После удавшегося заговора трибуна и ухода Эски из императорского дворца Рим уже не мог более быть таким местом, где бретонец мог бы жить в безопасности.

Хотя Юлий Плацид, вследствие той важной роли, какую в общественных делах играл Домициан, и не достиг полной власти, на какую рассчитывал, однако он все же еще был достаточно страшным человеком и опасным врагом, и ясно было, что Эска мог надеяться спасти свою жизнь не иначе, как тотчас же удалившись от такого неумолимого противника. Помимо того, после убийства Вителлия и восшествия на престол Веспасиана продолжительное пребывание Элеазара в Риме становилось малополезным и даже неполитичным, а услуги, оказанные Мариамне ее любовником и защитником, дали последнему право на заступничество этой еврейской семьи и даже на тесную дружбу с ее членами. Под условием соблюдения известных постов и постановлений Элеазар охотно дал Эске убежище под своей кровлей. Он скрывал его в то время, когда сам спешно готовился к отъезду, и позволил ему сопровождать себя в Иерусалим вместе с двумя другими лицами, составлявшими его семью. После многих бурь и приключений половина этого путешествия была выполнена, и привязанность Эски к Мариамне, возникшая так неожиданно на углу одной из улиц Рима, теперь перешла в ту всепоглощающую и непоколебимую любовь, которая длится всю жизнь, а может быть, продолжается и в вечности.

Колыхаясь на волнах этой тихой пристани, согреваемые любовью, еще более возвышавшей красоту этого земного рая, они с мирной совестью и без боязни пили из кубка счастья, благодарные за настоящее, со светлой надеждой на будущее.

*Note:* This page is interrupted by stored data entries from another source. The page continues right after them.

(* ===== verification/WorkRun.v ===== *)
(** * Asynchronous work: a crank

    The round-robin over the children of a [Work], the [doWork] of the classes, the
    [onRun] and [onAbort] of every class, and [crankWork]: on a well-formed work that
    is running or aborting a crank succeeds and leaves a well-formed work. *)

From stdpp Require Import base list gmap strings sets.
From S2P Require Import Prelude WorkModel WorkInv WorkCrank.

Section Run.
Context `{Lawful}.

(** ** The next running child *)

Lemma yieldLoop_spec rest pre e cs next found e' :
  yieldLoop pre rest e = (cs, next, found, e') ->
  sublist cs (pre ++ rest) /\
  (forall x, x ∈ pre ++ rest -> x ∈ cs \/ (x ∈ rest /\ isDone x.2 = true)) /\
  match found with
  | Some j =>
      next = iterator cs (S j) /\
      (exists c, cs !! j = Some c /\ c ∈ rest /\ getState c.2 = WORK_RUNNING) /\
      (forall x, x ∈ drop (S j) cs -> x ∈ rest)
  | None => forall x, x ∈ rest -> getState x.2 <> WORK_RUNNING
  end.
Proof.
  revert pre e. induction rest as [|c rest IH]; intros pre e; cbn.
  - intros [= <- <- <- <-]. rewrite app_nil_r. split_and!; [done| |set_solver]. auto.
  - case_decide as Hr; [|destruct (isDone c.2) eqn:Hd].
    + intros [= <- <- <- <-]. split_and!; [done|auto|done| |].
      * exists c. rewrite list_lookup_middle by done. split_and!; [done|set_solver|done].
      * intros x. rewrite drop_app_ge by lia. replace (S (length pre) - length pre)%nat with 1%nat by lia.
        cbn. set_solver.
    + intros (Hs & Hin & Hf)%IH. split_and!.
      * etrans; [exact Hs|]. apply sublist_app; [done|]. by apply sublist_cons.
      * intros x [Hx|[->|Hx]%elem_of_cons]%elem_of_app; [|by right; set_solver|];
          (destruct (Hin x) as [?|[? ?]]; [set_solver|by left|right; set_solver]).
      * destruct found; [|set_solver]. destruct Hf as (? & (c' & ? & ? & ?) & Hd').
        split_and!; [done|exists c'; set_solver|set_solver].
    + intros (Hs & Hin & Hf)%IH. rewrite <-app_assoc in Hs, Hin. split_and!; [done| |].
      * intros x Hx. destruct (Hin x Hx) as [?|[? ?]]; [by left|right; set_solver].
      * destruct found; [|set_solver]. destruct Hf as (? & (c' & ? & ? & ?) & Hd').
        split_and!; [done|exists c'; set_solver|set_solver].
Qed.

Lemma iterator_Some {A} (l : list A) i j : iterator l i = Some j -> j = i /\ (i < length l)%nat.
Proof. unfold iterator. case_decide; [|done]. by intros [= ->]. Qed.

Lemma iterator_ahead f i :
  mNextChild f = iterator (mChildren f) i -> ahead f = drop i (mChildren f).
Proof.
  unfold ahead, iterator. intros ->. case_decide; cbn; [done|].
  rewrite !drop_ge by lia. done.
Qed.

(** What [yieldNextRunningChild] does: it drops done children of the current round and
    finds a running one, or starts a new round. *)
Record Yielded (f f' : WorkFields Work) (r : option nat) : Prop := {
  yd_sublist : sublist (mChildren f') (mChildren f);
  yd_dropped : forall x, x ∈ mChildren f -> x ∈ mChildren f' \/ (x ∈ ahead f /\ isDone x.2 = true);
  yd_total : mTotalChildren f' = mTotalChildren f;
  yd_abort : mAbortChildrenButNotSelf f' = mAbortChildrenButNotSelf f;
  yd_subclass : subclass f' = subclass f;
  yd_next : mNextChild f' = iterator (mChildren f') (match r with Some j => S j | None => 0 end);
  yd_found : forall j, r = Some j ->
    (exists c, mChildren f' !! j = Some c /\ c ∈ ahead f /\ getState c.2 = WORK_RUNNING) /\
    (forall x, x ∈ ahead f' -> x ∈ ahead f);
  yd_none : r = None -> forall x, x ∈ ahead f -> getState x.2 <> WORK_RUNNING }.

Lemma yield_spec f : exists f' r, yieldNextRunningChild f = (f', r) /\ Yielded f f' r.
Proof.
  unfold yieldNextRunningChild.
  destruct (yieldLoop _ _ _) as [[[cs next] found] e] eqn:E.
  apply yieldLoop_spec in E as (Hs & Hin & Hf). rewrite take_drop in Hs, Hin.
  destruct found as [j|]; eexists _, _; (split; [done|]).
  - destruct Hf as (-> & Hc & Hd). split; cbn; try done.
    intros ? [= <-]. split; [done|]. intros x.
    pose proof (iterator_ahead (setChildren cs (iterator cs (S j)) (mDoneChildren f + e) f)
      (S j) eq_refl) as Ea. unfold ahead in *. cbn in Ea |- *. rewrite Ea. apply Hd.
  - split; cbn; done.
Qed.

Lemma sublist_elem {A} (l l' : list A) x : sublist l l' -> x ∈ l -> x ∈ l'.
Proof. induction 1; set_solver. Qed.

Lemma TreeOK_yield inner f f' r : Yielded f f' r -> TreeOK inner f -> TreeOK inner f'.
Proof.
  intros [Hs _ Ht _ _ Hn _ _] [? Had Hto Hst]. split.
  - intros i Hi. rewrite Hn in Hi. by apply iterator_Some in Hi as [-> ?].
  - eapply sublist_NoDup; [exact Had|]. by apply fmap_sublist.
  - intros i Hi. rewrite Ht. apply Hto. eapply sublist_elem; [by apply fmap_sublist|done].
  - intros c Hc. apply Hst. eapply sublist_elem; [by apply fmap_sublist|done].
Qed.

Lemma yield_children f f' r c : Yielded f f' r -> c ∈ (mChildren f').*2 -> c ∈ (mChildren f).*2.
Proof. intros Hy Hc. eapply sublist_elem; [apply fmap_sublist, (yd_sublist _ _ _ Hy)|done]. Qed.

Lemma yield_found f f' j :
  Yielded f f' (Some j) ->
  exists i c, mChildren f' !! j = Some (i, c) /\ c ∈ (mChildren f).*2 /\
    (i, c) ∈ ahead f /\ getState c = WORK_RUNNING.
Proof.
  intros Hy. destruct (yd_found _ _ _ Hy j eq_refl) as [([i c] & Hj & Ha & Hr) _].
  exists i, c. split_and!; try done. eapply yield_children; [done|].
  apply (list_elem_of_fmap_2 snd _ (i, c)). by eapply list_elem_of_lookup_2.
Qed.

(** ** A child is cranked *)

(** What a crank does to a running or aborting work. *)
Record CrankOK (w w' : Work) : Prop := {
  crank_WF : WF w';
  crank_keeps : Keeps w w';
  crank_going : state w = RUNNING -> going w' = true;
  crank_stopping : state w = ABORTING -> stopping w' = true }.

Definition Cranks (n : nat) (crank : Work -> exc Work) : Prop :=
  forall w, WF w -> (height w <= n)%nat -> state w = RUNNING \/ state w = ABORTING ->
    exists w', crank w = inr w' /\ CrankOK w w'.

Lemma running_states w :
  getState w = WORK_RUNNING -> state w <> PENDING -> state w = RUNNING \/ state w = ABORTING.
Proof. unfold getState. destruct (state w); naive_solver. Qed.

Lemma going_started w : going w = true -> state w <> PENDING.
Proof. unfold going. by intros Hg E; rewrite E in Hg. Qed.

Lemma CrankOK_started w w' : CrankOK w w' -> state w = RUNNING \/ state w = ABORTING ->
  state w' <> PENDING.
Proof.
  intros [_ _ Hg Hs] [E|E]; [by apply going_started, Hg|by apply stopping_started, Hs].
Qed.

(** Put back the child at [j]. *)
Definition putChild (j i : nat) (c : Work) (f : WorkFields Work) : WorkFields Work :=
  setChildren (<[j := (i, c)]> (mChildren f)) (mNextChild f) (mDoneChildren f) f.

Lemma onChild_adjust (g : Work -> exc Work) f j i c c' :
  mChildren f !! j = Some (i, c) -> g c = inr c' ->
  adjust (onChild g) j (mChildren f) = inr (mChildren (putChild j i c' f)).
Proof.
  intros Hj Hg. eapply adjust_ok; [exact Hj|]. unfold onChild. cbn. by rewrite Hg.
Qed.

Lemma putChild_addresses f j i c c' :
  mChildren f !! j = Some (i, c) -> (mChildren (putChild j i c' f)).*1 = (mChildren f).*1.
Proof.
  intros Hj. cbn. rewrite list_fmap_insert. apply list_insert_id.
  by rewrite list_lookup_fmap, Hj.
Qed.

Lemma putChild_in f j i c x :
  x ∈ (mChildren (putChild j i c f)).*2 -> x = c \/ x ∈ (mChildren f).*2.
Proof. cbn. rewrite list_fmap_insert. apply elem_of_insert. Qed.

Lemma TreeOK_put inner f j i c c' :
  TreeOK inner f -> mChildren f !! j = Some (i, c) ->
  Keeps c c' -> state c' <> PENDING -> TreeOK inner (putChild j i c' f).
Proof.
  intros [Hn Had Hto Hst] Hj HK Hs. pose proof (putChild_addresses f j i c c' Hj) as Ea.
  split.
  - cbn. intros x Hx. rewrite length_insert. auto.
  - by rewrite Ea.
  - rewrite Ea. apply Hto.
  - intros x [->|Hx]%putChild_in; [|auto]. split; [done|].
    rewrite (keeps_notify _ _ HK). apply Hst.
    apply (list_elem_of_fmap_2 snd _ (i, c)). by eapply list_elem_of_lookup_2.
Qed.

Lemma SubsOK_put f j i c' :
  SubsOK (KWork f) -> WF c' -> isScheduler (kind c') = false ->
  SubsOK (KWork (putChild j i c' f)).
Proof. intros Hs HW Hn x [->|Hx]%putChild_in; [done|by apply Hs]. Qed.

(** Nothing ahead of the iterator is touched when the child before it is put back. *)
Lemma ahead_put f j i c :
  mNextChild f = iterator (mChildren f) (S j) -> ahead (putChild j i c f) = ahead f.
Proof.
  intros Hn. rewrite (iterator_ahead f (S j) Hn).
  rewrite (iterator_ahead (putChild j i c f) (S j)).
  - cbn. rewrite drop_insert_lt; [done|lia].
  - cbn. rewrite Hn. unfold iterator. by rewrite length_insert.
Qed.

(** ** Aborting the children *)

Lemma stopping_running c : stopping c = true -> getState c = WORK_RUNNING -> state c = ABORTING.
Proof. unfold stopping, isDone, isAborting, getState. by destruct (state c). Qed.
(* ===== verification/WorkEvents.v ===== *)
(** * Asynchronous work: events

    Timers, implementers' own events, scheduling and shutdown change a tree anywhere,
    and wake the works above.  The invariant of the whole system says, on top of a
    well-formed tree, that the scheduler has posted a crank exactly when it has
    something to run; every event keeps it. *)

From stdpp Require Import base list gmap strings sets.
From S2P Require Import Prelude WorkModel WorkInv WorkCrank WorkRun.

Section Events.
Context `{Lawful}.

(** ** The work at a path *)

Definition subAt (k : Kind Work) (i : nat) : option Work :=
  match k with
  | KLeaf _ => None
  | KWork f => snd <$> (mChildren f !! i)
  | KSequence f => mSequenceOfWork f !! i
  | KConditional f => Some (mConditionedWork f)
  end.

Definition setSub (k : Kind Work) (i : nat) (c : Work) : Kind Work :=
  match k with
  | KLeaf l => KLeaf l
  | KWork f =>
      match mChildren f !! i with
      | Some (a, _) => KWork (putChild i a c f)
      | None => KWork f
      end
  | KSequence f =>
      KSequence (setSequence (<[i := c]> (mSequenceOfWork f)) (mNextInSequence f)
                   (mCurrentExecuting f) f)
  | KConditional f => KConditional (mkConditionalFields (mCondition f) c (mWorkStarted f))
  end.

Fixpoint workAt (p : list nat) (w : Work) : option Work :=
  match p with
  | [] => Some w
  | i :: p' => subAt (kind w) i ≫= workAt p'
  end.

Lemma subAt_subs k i c : subAt k i = Some c -> c ∈ subs k.
Proof.
  destruct k as [l|f|f|f]; cbn; [done| | |].
  - intros ([a d] & Hi & ->)%fmap_Some. apply (list_elem_of_fmap_2 snd _ (a, d)).
    by eapply list_elem_of_lookup_2.
  - apply list_elem_of_lookup_2.
  - intros [= ->]. set_solver.
Qed.

Lemma setSub_subs k i c x : x ∈ subs (setSub k i c) -> x = c \/ x ∈ subs k.
Proof.
  destruct k as [l|f|f|f]; cbn; [by right| | |].
  - destruct (mChildren f !! i) as [[a d]|]; [apply putChild_in|by right].
  - apply elem_of_insert.
  - set_solver.
Qed.

Lemma setSub_scheduler k i c : isScheduler (setSub k i c) = isScheduler k.
Proof. destruct k as [l|f|f|f]; cbn; try done. by destruct (mChildren f !! i) as [[a d]|]. Qed.

Lemma setSub_restart b b' k i c c' :
  subAt k i = Some c -> (Restartable c -> Restartable c') ->
  Restartable (MkWork b k) -> Restartable (MkWork b' (setSub k i c')).
Proof.
  intros Hi HR Hr. destruct k as [l|f|f|f]; cbn in *; [constructor| | |inversion Hr].
  - destruct (mChildren f !! i) as [[a d]|]; constructor.
  - by eapply Restartable_insert.
Qed.

Lemma subAt_setSub k i c c' : subAt k i = Some c -> subAt (setSub k i c') i = Some c'.
Proof.
  destruct k as [l|f|f|f]; cbn; [done| | |done].
  - intros ([a d] & Hi & ->)%fmap_Some. rewrite Hi. cbn.
    rewrite list_lookup_insert_eq; [done|]. by eapply lookup_lt_Some.
  - intros Hi. apply list_lookup_insert_eq. by eapply lookup_lt_Some.
Qed.

(** One step of [atPath]. *)
Lemma adjustWith_ok {A} (g : A -> exc (A * list Callback)) i l x x' cbs :
  l !! i = Some x -> g x = inr (x', cbs) -> adjustWith g i l = inr (<[i := x']> l, cbs).
Proof.
  revert i. induction l as [|y l IH]; intros [|i]; cbn; try done.
  - intros [= ->] ->. done.
  - intros Hi Hg. rewrite (IH _ Hi Hg). done.
Qed.

Lemma adjustWith_none {A} (g : A -> exc (A * list Callback)) i l :
  l !! i = None -> adjustWith g i l = inr (l, []).
Proof.
  revert i. induction l as [|y l IH]; intros [|i]; cbn; try done.
  intros Hi. rewrite (IH _ Hi). done.
Qed.
(** Dropping done children costs nothing. *)
Lemma yieldLoop_cost (g : nat * Work -> nat) rest pre e cs next found e' :
  (forall c, isDone c.2 = true -> g c = 0) ->
  yieldLoop pre rest e = (cs, next, found, e') ->
  list_sum (g <$> cs) = list_sum (g <$> pre ++ rest).
Proof.
  intros Hg. revert pre e. induction rest as [|c rest IH]; intros pre e; cbn.
  - intros [= <- _ _ _]. by rewrite app_nil_r.
  - case_decide; [by intros [= <- _ _ _]|]. destruct (isDone c.2) eqn:Hd; intros E%IH; rewrite E.
    + rewrite !sum_app. cbn. by rewrite (Hg c Hd).
    + by rewrite <-app_assoc.
Qed.

Lemma yield_cost f f' r :
  yieldNextRunningChild f = (f', r) ->
  list_sum ((fun c => abortCost c.2) <$> mChildren f') =
  list_sum ((fun c => abortCost c.2) <$> mChildren f).
Proof.
  unfold yieldNextRunningChild. destruct (yieldLoop _ _ _) as [[[cs next] found] e] eqn:E.
  apply (yieldLoop_cost (fun c => abortCost c.2)) in E;
    [|intros c Hc; by apply abortCost_done]. rewrite take_drop in E.
  destruct found; intros [= <- _]; done.
Qed.

(** A crank of something below that aborts brings it closer to its end. *)
Definition Costs (n : nat) (crank : Work -> exc Work) : Prop :=
  forall w w', WF w -> state w = ABORTING -> (height w <= n)%nat -> crank w = inr w' ->
    abortCost w' < abortCost w.

Lemma idleRound_le f : idleRound f <= 1.
Proof. unfold idleRound. destruct (existsb _ _); lia. Qed.
(* ===== verification/WorkFacts.v ===== *)
(** * Asynchronous work: theorems

    The properties of the work scheduler: no event makes an assertion fail, a shutdown
    ends, a work that is woken is cranked, running works take turns, unfinished work is
    never forgotten, and a batch that succeeds has run all of its works.  [Sample] is a
    set of implementers on which the hypotheses hold. *)

From stdpp Require Import base list gmap strings sets.
From S2P Require Import Prelude WorkModel WorkInv WorkCrank WorkRun WorkEvents WorkLive.
From S2P Require Import WorkFairness.

(** ** Batches *)

Section Batch.
Context `{Lawful}.

(** A batch whose children all succeeded has nothing left in [mBatch]. *)
Lemma batch_emptied m it f :
  RoundOK f -> BatchOK m it f -> (forall c, c ∈ (mChildren f).*2 -> state c = SUCCESS) -> m = ∅.
Proof.
  intros Hf [_ Hch Hseen] Hall. apply map_empty. intros name.
  destruct (m !! name) as [i|] eqn:E; [|done]. exfalso.
  pose proof (Hch name i E) as Hi. apply list_elem_of_fmap in Hi as ([i' c] & -> & Hin). cbn in E.
  destruct (Hseen i' c) as [_ Hno].
  - by rewrite (round_ahead f Hf).
  - unfold isDone. rewrite (Hall c); [done|]. by apply (list_elem_of_fmap_2 snd _ (i', c)).
  - by destruct (Hno name).
Qed.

Вчера им угрожало кораблекрушение, завтра они могли выдержать новые небесные грозы и переплывать бушующие моря; возможно было даже, что и после того, как они пережили много опасностей и бедствий в жизни, будущность сохранит им еще немало их. Однако теперь всюду была тишина, солнце, довольство, безопасность и покой. Они наслаждались минутой, и красота этих двух юных существ, стоящих один подле другого на палубе галеры и окруженных ореолом великой радости, была подобна божественной красоте.

— Мы никогда не разлучимся здесь, — прошептал Эска.

Они склонились к борту галеры; его рука нашла руку подруги, и он пожал ее нежно и робко.

Глядя на него большими любящими глазами, полными слез, она все более и более склонялась к нему так, что ее щека коснулась его плеча. И, показав пальцем на небо, она медленно отвечала ему серьезным тоном, чуждым сомнения и страха:

— Эска! Мы никогда не разлучимся там!